Calico była pod wpływem zbyt wielkich emocji, by wykonać choćby najmniejszy ruch. Lekko roztrzęsiona ostatnimi wydarzeniami obserwowała uważnie liliowego kocurka, oczekując odpowiedzi na nurtujące ją pytanie. A co, jeśli on wcale nie lubi jej w ten sposób? Tylko zrobiła z siebie głupka! Łzy zdążyły zalśnić w żółtych ślipiach kocicy, gdy niespodziewanie syn Sroczego Żaru wstał i niepewnym krokiem do nie podszedł. Unikając kontaktu wzrokowego przyległ do łaciatego boku, następnie splątał ich ogony razem. Nim szylkretka zdążyła zareagować, kocur spojrzał prosto w jej złotawe oczy, i nieśmiało miauknął.

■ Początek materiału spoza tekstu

(* ===== verification/Syscalls.v ===== *)
(** * System calls: [userprog/exception.cc]

    The entry point of the kernel from user programs: page faults, and the system
    calls, which copy names and data between a program's memory and the file
    system, and act on threads.  The thread operations are an interface. *)

From S2P Require Import Prelude BitMap Sectors FileHdr OpenFile Directory FileSys.
From S2P Require Import Disk Kernel Machine Paging AddrSpace.

(** ** State *)

(** [syscall.h]. *)
Definition SC_Halt : Z := 0.
Definition SC_Exit : Z := 1.
Definition SC_Exec : Z := 2.
Definition SC_Join : Z := 3.
Definition SC_Create : Z := 4.
Definition SC_Open : Z := 5.
Definition SC_Read : Z := 6.
Definition SC_Write : Z := 7.
Definition SC_Close : Z := 8.
Definition SC_Fork : Z := 9.
Definition SC_Yield : Z := 10.

(** What a new user thread runs: [fork_func] on an [Info], or [exec_func]. *)
Inductive UserStart : Type :=
| ForkFunc (info_space : option AddrSpace) (info_pc : Z)
| ExecFunc (address : Z).

(** The kernel as system calls see it: the file system's disk, the machine, the
    open files and the character strings on the heap, by address, the address
    spaces of the threads, the console's input and output. *)
Record Sys (D : Type) : Type := MkSys {
  sys_disk : D;
  sys_vm : Vm;
  open_files : gmap Z OpenFile;
  names : strings;
  next_address : Z;
  spaces : gmap Z AddrSpace;
  stdin : list Z;
  stdout : list Z
}.
Arguments MkSys {D}.
Arguments sys_disk {D}. Arguments sys_vm {D}. Arguments open_files {D}. Arguments names {D}.
Arguments next_address {D}. Arguments spaces {D}. Arguments stdin {D}. Arguments stdout {D}.

Definition set_sys_disk {D} (x : D) (s : Sys D) : Sys D :=
  MkSys x (sys_vm s) (open_files s) (names s) (next_address s) (spaces s) (stdin s) (stdout s).
Definition set_sys_vm {D} (x : Vm) (s : Sys D) : Sys D :=
  MkSys (sys_disk s) x (open_files s) (names s) (next_address s) (spaces s) (stdin s) (stdout s).
Definition set_open_files {D} (x : gmap Z OpenFile) (s : Sys D) : Sys D :=
  MkSys (sys_disk s) (sys_vm s) x (names s) (next_address s) (spaces s) (stdin s) (stdout s).
Definition set_names {D} (x : strings) (s : Sys D) : Sys D :=
  MkSys (sys_disk s) (sys_vm s) (open_files s) x (next_address s) (spaces s) (stdin s) (stdout s).
Definition set_next_address {D} (x : Z) (s : Sys D) : Sys D :=
  MkSys (sys_disk s) (sys_vm s) (open_files s) (names s) x (spaces s) (stdin s) (stdout s).
Definition set_spaces {D} (x : gmap Z AddrSpace) (s : Sys D) : Sys D :=
  MkSys (sys_disk s) (sys_vm s) (open_files s) (names s) (next_address s) x (stdin s) (stdout s).
Definition set_stdin {D} (x : list Z) (s : Sys D) : Sys D :=
  MkSys (sys_disk s) (sys_vm s) (open_files s) (names s) (next_address s) (spaces s) x (stdout s).
Definition set_stdout {D} (x : list Z) (s : Sys D) : Sys D :=
  MkSys (sys_disk s) (sys_vm s) (open_files s) (names s) (next_address s) (spaces s) (stdin s) x.

Definition disk_lens {D} : lens (Sys D) D := Lens sys_disk set_sys_disk.
Definition vm_lens {D} : lens (Sys D) Vm := Lens sys_vm set_sys_vm.
Definition loader_lens {D} : lens (Sys D) (D * Vm) :=
  Lens (fun s => (sys_disk s, sys_vm s)) (fun p s => set_sys_vm p.2 (set_sys_disk p.1 s)).
Definition machine_lens {D} : lens (Sys D) Machine :=
  Lens (fun s => vm_machine (sys_vm s)) (fun m s => set_sys_vm (set_vm_machine m (sys_vm s)) s).

(** The operations on threads: [currentThread->Finish()], which does not return,
    [currentThread->Yield()], [ThreadIDOccupied[id]], and a new thread forked on a
    user start routine, whose id it is. *)
Class ThreadOps (W : Type) : Type := {
  thread_finish : M W unit;
  thread_yield : M W unit;
  id_occupied : Z -> M W bool;
  fork_user : UserStart -> M W Z
}.

Section Syscalls.
Context {D : Type} `{!SectorDisk D} `{!ThreadOps (Sys D)}.
Context (Random : nat -> Z) (env : Env) (fs : FileSystem).
#[local] Abbreviation W := (Sys D).

(** ** Exceptions inside the kernel

    The branches of [ExceptionHandler] other than system calls, which are those the
    accesses to user memory made by the system calls can take. *)
Definition trap (which : ExceptionType) : M W unit :=
  _ ← zoom machine_lens (ReadRegister 2);
  if bool_decide (which = PageFaultException) then
    t ← zoom machine_lens (gets tlb);
    match t with
    | Some t =>
        address ← zoom machine_lens (ReadRegister BadVAddrReg);
        pt ← zoom machine_lens (gets pageTable);
        match pt with
        | Some pt => t ← lift (tlbReplace address t pt); zoom machine_lens (modify (set_tlb (Some t)))
        | None => halt Undefined
        end
    | None => zoom vm_lens (page_fault Random)
    end
  else halt AssertFailed.

#[local] Instance kernel_host : Host W := {|
  machine := machine_lens;
  current_tid := fun s => vm_tid (sys_vm s);
  setStatus := fun st s => set_sys_vm (set_vm_mode st (sys_vm s)) s;
  ExceptionHandler := trap
|}.

Definition arg (r : Z) : M W Z := zoom machine_lens (ReadRegister r).
Definition advance : M W unit := zoom machine_lens AdvancePC.

(** ** Copying *)

(** [machine->ReadMem(address, 1, &value)], its result ignored: [value] keeps what
    it holds when the access fails. *)
Definition read_char (address value : Z) : M W Z :=
  v ← ReadMem address 1; mret (default value v).

(** [while (value != 0) { ReadMem(address++, 1, &value); len++; }]. *)
Fixpoint name_length (fuel : nat) (address value len : Z) : M W (Z * Z) :=
  match fuel with
  | O => halt OutOfFuel
  | S fuel =>
      if value =? 0 then mret (value, len)
      else value ← read_char address value; name_length fuel (i32 (address + 1)) value (i32 (len + 1))
  end.

(** [for (i ...) { ReadMem(address + i, 1, &value); data[i] = (char) value; }],
    [n] bytes to go. *)
Fixpoint copy_in (n : nat) (address value : Z) : M W (list Z) :=
  match n with
  | O => mret []
  | S n =>
      value ← read_char address value;
      data ← copy_in n (i32 (address + 1)) value;
      mret (value mod 256 :: data)
  end.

— B-berb-berys... j-ja — urwał, napotkawszy wzrok kotki. — J-ja c-ciebie t-też l-lubię... tak b-bardziej — dodał ciszej, spuszczając wzrok.
Córka Rosomaka, czując, że to jest ten moment, nie zwlekała już ani chwili dłużej. Natychmiast wtuliła się w mięciutkie futerko należące do mentora Lwiej Łapy, a moment później złączyła czule ich różowe nosy, zmuszając go do spojrzenia jej prosto w ślipia.
— Żywico, nawet nie wiesz jak bardzo się cieszę — szepnęła, a policzki nieco zaczęły ją piec. — Tak długo na to czekałam.
* * *
Na początku wszystko przebiegało pomyślnie oraz szczęśliwie. Atmosfera w klanie nieco zelżała, tragicznie zmarli zostali pochowani, a ona i Żywiczna Mordka cieszyli się sobą nawzajem. Spędzali ze sobą jeszcze więcej czasu, powrócili do wspólnych posiłków, a także polowań. Jednak tym, co napawało kotkę największą radością, było to, że wreszcie mogła nazwać go swoim partnerem; że wreszcie mogła po prostu się w niego wtulić, a nawet nieśmiało liznąć po uchu czy pyszczku; że po męczącym dniu miała możliwość położenia się u jego boku i splecenia ich kit, by następnie powoli odpływać w objęcia krainy snów. Jednakże nic nie trwa wiecznie i wszystko w pewnym momencie musi się po prostu zawalić. Nie sądziła, że zgromadzenia mogłyby przebiegnąć w tak drastyczny sposób, jak to ostatnie. Ta cała sytuacja nawet nie zasługiwała na miano zgromadzenia! Wichura, ulewa, pioruny, ciemne chmurzyska... A w dodatku pożar, który dotkliwie potraktował koty swoimi płomiennymy jęzorami; zresztą nie tylko klanowicze ucierpieli. Ogień pochłonął połowę ich terenów, co jeszcze bardziej załamało kocicę. Czym oni teraz będą się żywić? Na chwilę obecną postanowiła jednak odrzucić rozmyślania na później oraz pomóc wszystkim wrócić do obozu. Szła u boku swojego byłego mentora, co chwila zerkając za siebie, by upewnić się, że wszyscy nadążają. Ze wszystkich sił starała się robić dobrą minę do złej gry, choć tak naprawdę w środku jej myśli przypominały bardziej kłębowisko czarnych, posępnych kłaków. Dlatego, gdy tylko weszli na polankę, siostra Lamparta od razu zaczęła wyszukiwać w tłumie przerażonych kotów swojego ukochanego. Przez chwilę jej serce ścisnęła czysta panika; a jeśli coś zatrzymało go na miejscu zgromadzenia? Nie, nie, nie! Histerycznie przedzierała się przez współbratymców, a gdy w końcu jej wzrok spoczął na wysokiej, szczupłej sylwetce syna Zlepka, z pyska kotki uleciało pełne ulgi westchnienie. Prędko podbiegła do kocura, a następnie zasypała go lawiną pytań.
— Żywico, nic ci nie jest? Wszystko w porządku? Jak się czujesz?